The issue is interesting and important, but in order to achieve as high a percentage of participation as possible, the interface should be easy to understand and operate.
In order to get accurate and interesting details from the users, we divided the photography, ie the memory collection, into stages, and asked the users to focus each time on another part of the story, such as family life, life in the country of origin and more.
In an age where we are all professional photographers, throughout the social media and the social networks, everyone can take part in perpetuating the history of our people (and of course taking pictures of what he ate today).
Through the interface with the APIs of the site’s systems, the videos will be uploaded to a dedicated YouTube channel, and after the approval of the system will be transferred to the Beit Hatfutsot Museum, where they will be cataloged together. From a “simple” video at home – directly to the collective memory of the State of Israel. (Let us fly a bit on ourselves)

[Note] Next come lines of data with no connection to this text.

(* ===== verification/CpuTopology.v ===== *)
(** * The processors of the machine

    [apex::core::discover_topology] on Linux (apex_core/src/cpu_topology.cpp): the
    physical cores with their hyper-threads, their NUMA nodes and, on hybrid
    processors, their kind. What the files under /sys hold is an argument, [Sysfs]:
    the value read by the stream extraction, or the first line as bytes. *)

From S2P Require Import Prelude ErrorCode Text.

Module Topology.

Inductive CoreType : Type := Performance | Efficiency | Unknown.
#[global] Instance CoreType_eq_dec : EqDecision CoreType.
Proof. solve_decision. Defined.

Record PhysicalCore : Type := mkCore { physical_id : Z; numa_node : Z; type : CoreType; logical_ids : list Z }.

Definition primary_logical_id (pc : PhysicalCore) : Z := match logical_ids pc with [] => physical_id pc | l :: _ => l end.

Record CpuTopology : Type := mkTopology { physical_cores : list PhysicalCore; numa_node_count : Z }.

(** [None]: the file cannot be opened, or, for the two topology files, not read. *)
Record Sysfs : Type := mkSysfs {
  hardware_concurrency : Z;
  online : Z -> option Z;
  physical_package_id : Z -> option Z;
  core_id : Z -> option Z;
  node_cpulist : Z -> option (list Z);
  cpu_capacity : Z -> option Z;
}.

Definition concurrency (sys : Sysfs) : Z := if 0 <? hardware_concurrency sys then hardware_concurrency sys else 1.

Definition make_fallback_topology (sys : Sysfs) : CpuTopology :=
  mkTopology ((λ i, mkCore (Z.of_nat i) 0 Unknown [Z.of_nat i]) <$> seq 0 (Z.to_nat (concurrency sys))) 1.

(** ** Physical cores *)

Definition add_sibling (cpu : Z) (pc : PhysicalCore) : PhysicalCore :=
  mkCore (physical_id pc) (numa_node pc) (type pc) (logical_ids pc ++ [cpu]).

(** The body of the loop over the logical processors. *)
Definition scan_cpu (sys : Sysfs) (cpu : Z) (st : list PhysicalCore * gmap (Z * Z) nat) : list PhysicalCore * gmap (Z * Z) nat :=
  let '(cores, core_map) := st in
  match online sys cpu, physical_package_id sys cpu, core_id sys cpu with
  | Some 0, _, _ | _, None, _ | _, _, None => st
  | _, Some package_id, Some id =>
      match core_map !! (package_id, id) with
      | None => (cores ++ [mkCore (u32 (len cores)) 0 Unknown [cpu]], <[(package_id, id) := length cores]> core_map)
      | Some i => (alter (add_sibling cpu) i cores, core_map)
      end
  end.
Definition scan_cpus (sys : Sysfs) : list PhysicalCore * gmap (Z * Z) nat :=
  foldl (λ st i, scan_cpu sys (Z.of_nat i) st) ([], ∅) (seq 0 (Z.to_nat (concurrency sys))).

(** ** The list of processors of a node *)

(** [find('-')] and the two [substr]. *)
Fixpoint cut_dash (s : list Z) : option (list Z * list Z) :=
  match s with
  | [] => None
  | c :: s => if c =? 45 then Some ([], s) else match cut_dash s with Some (a, b) => Some (c :: a, b) | None => None end
  end.

(** The loop from [lo] to [hi] on 32 bits; without end when [hi] is the greatest
    value, and then no fuel is enough. *)
Fixpoint insert_range (fuel : nat) (c hi : Z) (s : gset Z) : option (gset Z) :=
  match fuel with
  | O => None
  | S fuel => if c <=? hi then insert_range fuel (u32 (c + 1)) hi ({[c]} ∪ s) else Some s
  end.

Our main challenge was to create a user interface that becomes a process of documentation that seems complicated and frightening, to something that everyone can do from home. In addition, we should have directed users to exactly how to do it – to create consistent and interesting content.
How did we do that? We have created a process and limitations that guide users all the way: limiting the duration of the video, only a landscape option, presenting instructions to the interviewer, and more. On the way, we have also been interfering with the databases of Beth Hatefutsoth and YouTube databases, in order to provide distribution and awareness of the videos.
Challenging? Definitely. possible? Completely.